Everything wants to be in right relationship, offering in a good way what it has to give. All things change in their relationship to time and I have experienced that we can change our relationship and experience of time. Some experiences are so full, so large that in 10 minutes we bring to birth what would usually take an hour. There are also those times when an hour seems like a day, time so pregnant with itself that even a day isn’t enough to do what usually takes us to do in no time at all.

Transformation takes time, and it occurs in time. Modern life seems to have a shortage of time – people working longer days and weeks with little positive effect in making the world a better place to be, or so it seems. The ancient Greeks had two references for time – Chronos and Kairos. Chronos, lets call him the father of time, is the measure of time – chronological time, the structure of time in ordered movement: 60 seconds to a minute, sixty minutes to an hour, 24 hours to the day. It is form, a grid, and it offers stability and a way to organize and simplify understandings. When we say “I will meet you at 3:00 PM on Wednesday, we share a meaning that lives outside of ourselves. Kairos, lets call her the younger sister of time (yes I know the Greeks thought of Kairos as a young man – I am shifting that imagination), is right timing, a flocking/swarming motion, effortless flow rather than a grid. A murmuration of right activity in all ways.

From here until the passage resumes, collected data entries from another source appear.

(* ===== verification/CoordRun.v ===== *)
(** * The coordinator's own tasks (rilld/src/coord_run.rs, rill-coord/src/echo.rs)

    The datagram task: it answers probes with the address they came from, and measures
    the relays in rounds (ping every endpoint of every candidate, wait, record who
    answered, propose a roster).  And the reload of the configuration on SIGHUP.
    Clocks, random nonces, the verdict of the rate limiter, the outcome of sends and of
    proposals to the log are arguments. *)

From S2P Require Import Prelude Crypto Net Route Control Registry AuthKey Coord PathService RouteMap Coordinator CoordinatorInv Roster Replica Probe Mesh Dispatch Messages Server CoordConfig.

Module CoordRun.
Import Net Coordinator CoordinatorInv Replica Server.

(** ** Echo *)

Definition NODE_ID_COORDINATOR : Z := 0.

Definition echo_response (request : list Z) (seen : IpAddr * Z) : option (list Z) :=
  ping ← Probe.decode request;
  if decide (Probe.packet_type ping <> Probe.PING \/ Probe.to_node_id ping <> NODE_ID_COORDINATOR) then None
  else Some (Probe.encode (Probe.pong ping (str_bytes (Dispatch.show_socket seen)))).

(** ** The datagram task *)

Definition RELAY_RTT_PERIOD : Z := 30 * 1000000000.
Definition RELAY_RTT_COLLECT : Z := 3 * 1000000000.

(** [rtt_probes]: network, node, endpoint and time of each ping, by its nonce. *)
Record UdpTask := mk_udp {
  rtt_probes : gmap Z (Z * Z * string * Z);
  rtt_done : gmap Z (gmap (Z * string) Z);
  probed_nodes : gmap Z (gset Z);
  collecting : bool;
  collect_deadline : Z;
  next_rtt : Z;
  answered : Rate.RateCounter;
  limited : Rate.RateCounter
}.

Definition udp_new (now : Z) : UdpTask :=
  mk_udp ∅ ∅ ∅ false now (now + RELAY_RTT_PERIOD) (Rate.new 1000000000 now) (Rate.new 1000000000 now).

Definition set_answered (t : UdpTask) (r : Rate.RateCounter) : UdpTask :=
  mk_udp (rtt_probes t) (rtt_done t) (probed_nodes t) (collecting t) (collect_deadline t) (next_rtt t) r (limited t).
Definition set_limited (t : UdpTask) (r : Rate.RateCounter) : UdpTask :=
  mk_udp (rtt_probes t) (rtt_done t) (probed_nodes t) (collecting t) (collect_deadline t) (next_rtt t) (answered t) r.

(** When the task wakes up of itself. *)
Definition until (t : UdpTask) : Z := if collecting t then collect_deadline t else next_rtt t.

(** A datagram: what is sent back, and the task. *)
Definition on_datagram (allow : bool) (now : Z) (t : UdpTask) (buf : list Z) (from : IpAddr * Z) : option (list Z) * UdpTask :=
  match Probe.decode buf with
  | None => (None, t)
  | Some p =>
      if decide (Probe.packet_type p = Probe.PING /\ Probe.to_node_id p = NODE_ID_COORDINATOR) then
        if allow then
          match echo_response buf from with
          | Some resp => (Some resp, set_answered t (Rate.tick (answered t)))
          | None => (None, t)
          end
        else (None, set_limited t (Rate.tick (limited t)))
      else if decide (Probe.packet_type p = Probe.PONG /\ collecting t = true) then
        match rtt_probes t !! Probe.nonce p with
        | Some (net_id, node, ep, sent) =>
            let rtt_ms := sat_sub now sent / 1000000 in
            (None, mk_udp (delete (Probe.nonce p) (rtt_probes t))
                     (<[net_id := <[(node, ep) := rtt_ms]> (default ∅ (rtt_done t !! net_id))]> (rtt_done t))
                     (probed_nodes t) (collecting t) (collect_deadline t) (next_rtt t) (answered t) (limited t))
        | None => (None, t)
        end
      else (None, t)
  end.

(** Every second the counters are read for the log. *)
Definition on_summary (now : Z) (t : UdpTask) : option Z * option Z * UdpTask :=
  let '(a, ra) := Rate.poll (answered t) now in
  let '(l, rl) := Rate.poll (limited t) now in
  (a, l, set_limited (set_answered t ra) rl).

(** *** A round opens *)

(** The sends of a round: the outcome, the nonce and the time of the k-th. *)
Record Sends := mk_sends { send_ok : nat -> bool; send_nonce : nat -> Z; send_at : nat -> Z }.

(** What goes out, with its destination; the number of pings tried; the task. *)
Definition Opening : Type := list ((IpAddr * Z) * list Z) * nat * UdpTask.

Definition ping_endpoint (x : Sends) (net node : Z) (o : Opening) (ep : string) : Opening :=
  let '(wire, k, t) := o in
  match parse_socket ep with
  | None => o
  | Some addr =>
      if send_ok x k then
        (wire ++ [(addr, Probe.encode (Probe.ping NODE_ID_COORDINATOR node (send_nonce x k)))], S k,
         mk_udp (<[send_nonce x k := (net, node, ep, send_at x k)]> (rtt_probes t)) (rtt_done t) (probed_nodes t)
           (collecting t) (collect_deadline t) (next_rtt t) (answered t) (limited t))
      else (wire, S k, t)
  end.

Definition ping_node (x : Sends) (net : Z) (o : Opening) (target : Z * list string) : Opening :=
  let '(wire, k, t) := o in
  let t := mk_udp (rtt_probes t) (rtt_done t) (<[net := default ∅ (probed_nodes t !! net) ∪ {[target.1]}]> (probed_nodes t))
             (collecting t) (collect_deadline t) (next_rtt t) (answered t) (limited t) in
  foldl (ping_endpoint x net target.1) (wire, k, t) target.2.

Section Task.
Context {Membership : Type}.
Context `{W : HashOrder} `{P : Crypto.Primitives} `{S : Registry.IdentitySigner} `{D : Serde}.

Definition ping_network (x : Sends) (c : Coordinator) (o : Opening) (net : Z) : Opening :=
  foldl (ping_node x net) o (relay_probe_targets c net).

Definition open_round (x : Sends) (now : Z) (networks : list Z) (c : Coordinator) (t : UdpTask) : list ((IpAddr * Z) * list Z) * UdpTask :=
  let t := mk_udp ∅ ∅ ∅ (collecting t) (collect_deadline t) (next_rtt t) (answered t) (limited t) in
  let '(wire, _, t) := foldl (ping_network x c) ([], 0%nat, t) networks in
  (wire, if decide (probed_nodes t <> ∅)
         then mk_udp (rtt_probes t) (rtt_done t) (probed_nodes t) true (now + RELAY_RTT_COLLECT) (next_rtt t) (answered t) (limited t)
         else mk_udp (rtt_probes t) (rtt_done t) (probed_nodes t) (collecting t) (collect_deadline t) (now + RELAY_RTT_PERIOD) (answered t) (limited t)).

(** *** A round closes *)

(** The best time of each node, over its endpoints. *)
Definition node_best (done : gmap (Z * string) Z) : gmap Z Z :=
  foldl (fun best '((node, _), rtt) => <[node := Z.min (default (2 ^ 64 - 1) (best !! node)) rtt]> best) ∅ (map_to_list done).

Definition round_results (probed : gset Z) (done : gmap (Z * string) Z) : list (Z * option Z) :=
  sort (fun a b => a.1 <=? b.1) ((fun node => (node, node_best done !! node)) <$> elements probed).

(** [with_coord_mut] with the results, and the proposal made of them. *)
Definition settle (w : ClientWrite) (unix net : Z) (results : list (Z * option Z)) (b : CoordBackend (Membership := Membership))
    : CoordBackend (Membership := Membership) :=
  let b := with_coord_mut (fun c => record_relay_rtt_round c net results) b in
  (backend_apply_roster b w net (propose_relay_roster (coord b) net) unix).2.

Definition close_network (w : Z -> ClientWrite) (unix : Z) (x : UdpTask * CoordBackend (Membership := Membership)) (net : Z)
    : UdpTask * CoordBackend (Membership := Membership) :=
  let '(t, b) := x in
  let done := default ∅ (rtt_done t !! net) in
  let probed := default ∅ (probed_nodes t !! net) in
  let t := mk_udp (rtt_probes t) (delete net (rtt_done t)) (delete net (probed_nodes t)) (collecting t) (collect_deadline t) (next_rtt t)
             (answered t) (limited t) in
  if decide (probed = ∅) then (t, b) else (t, settle (w net) unix net (round_results probed done) b).

Definition close_round (w : Z -> ClientWrite) (now unix : Z) (networks : list Z) (t : UdpTask) (b : CoordBackend (Membership := Membership))
    : UdpTask * CoordBackend (Membership := Membership) :=
  let t := mk_udp (rtt_probes t) (rtt_done t) (probed_nodes t) false (collect_deadline t) (next_rtt t) (answered t) (limited t) in
  let '(t, b) := foldl (close_network w unix) (t, b) networks in
  (mk_udp (rtt_probes t) (rtt_done t) (probed_nodes t) (collecting t) (collect_deadline t) (now + RELAY_RTT_PERIOD) (answered t) (limited t), b).

Definition on_timer (x : Sends) (w : Z -> ClientWrite) (now unix : Z) (networks : list Z) (t : UdpTask) (b : CoordBackend (Membership := Membership))
    : list ((IpAddr * Z) * list Z) * UdpTask * CoordBackend (Membership := Membership) :=
  if collecting t then let '(t, b) := close_round w now unix networks t b in ([], t, b)
  else let '(wire, t) := open_round x now networks (coord b) t in (wire, t, b).

(** ** Reload *)

(** [load_coord]: the section of the file after deserialization, which may have failed or
    panicked, and its checks. *)
Definition load_coord (file : outcome unit CoordConfig.CoordConfig) : outcome unit CoordConfig.CoordConfig :=
  cfg ← file; _ ← map_err (fun _ => tt) (CoordConfig.validate cfg); Ok cfg.

Definition repropose (w : Z -> ClientWrite) (unix : Z) (networks : list Z) (b : CoordBackend (Membership := Membership))
    : CoordBackend (Membership := Membership) :=
  foldl (fun b net => (backend_apply_roster b (w net) net (propose_relay_roster (coord b) net) unix).2) b networks.

Definition apply_config (cfg : CoordConfig.CoordConfig) (b : CoordBackend (Membership := Membership))
    : outcome Empty_set (CoordBackend (Membership := Membership)) :=
  c ← CoordConfig.apply_to cfg (coord b); Ok (with_coord_mut (fun _ => c) b).

(** SIGHUP: the answer says whether the configuration was taken. *)
Definition on_hangup (w : Z -> ClientWrite) (unix : Z) (networks : list Z) (file : outcome unit CoordConfig.CoordConfig)
    (b : CoordBackend (Membership := Membership)) : outcome Empty_set (bool * CoordBackend (Membership := Membership)) :=
  match load_coord file with
  | Ok cfg => b ← apply_config cfg b; Ok (true, repropose w unix networks b)
  | Err _ => Ok (false, b)
  | Panic => Panic
  end.

End Task.

(** ** What a round has heard *)

Record Datagram := mk_dg { dg_buf : list Z; dg_from : IpAddr * Z; dg_now : Z; dg_allow : bool }.

Definition hear (t : UdpTask) (d : Datagram) : UdpTask := (on_datagram (dg_allow d) (dg_now d) t (dg_buf d) (dg_from d)).2.
Definition hear_all (t : UdpTask) (ds : list Datagram) : UdpTask := foldl hear t ds.

(** The datagram answers the ping with this nonce. *)
Definition answers (d : Datagram) (nonce : Z) : Prop :=
  exists p, Probe.decode (dg_buf d) = Some p /\ Probe.packet_type p = Probe.PONG /\ Probe.nonce p = nonce.

Definition done_at (t : UdpTask) (net node : Z) (ep : string) : option Z := default ∅ (rtt_done t !! net) !! (node, ep).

Time is where I practice my life as an intentional living transformation. More and more I find myself shifting from a Chronos stance of predetermined order, lets call that “hard will”, to a more present, flexible and emergent Kairos gesture, a “soft will”. In traditional religious language this is seen as shifting from “my will” to “thy will”. It can be awkward, and also annoying to others. In my experience it is connected to a move from opinions to curiosity … from duality to inclusion, from “either or” to “as well as”. I have found that a necessary element of this dance with living transformation is an openness to dance also with my shadow. It is hard to honesty express how difficult this is at times ….. to acknowledge, accept and yes come to love parts of myself that don’t live up to my own standards! It is tempting to see these qualities as a part of you rather than me. Then I can complain or blame rather than self reflecting and owning. It can be a crisis of acceptance when I come to understand that I may not greatly change some of those qualities even with great effort. At best I can meet them at the edge of emergence, and gently persuade them into softening just a little.

I have found it somewhat shocking to experience and understand that there are qualities and ways of being that I will not radically shift in this life time no matter how hard I try. I am not a house where more light can shine in with the addition of new garden doors facing south. Just as my eyes are hazel and no amount of study, visualizing or good intention will turn them bright blue, I have qualities that will be with me along with my hazel eyes. I can work to modulate, but I cannot eradicate nor profoundly change this part of who I am. What I can do is love it into softening, even just a little.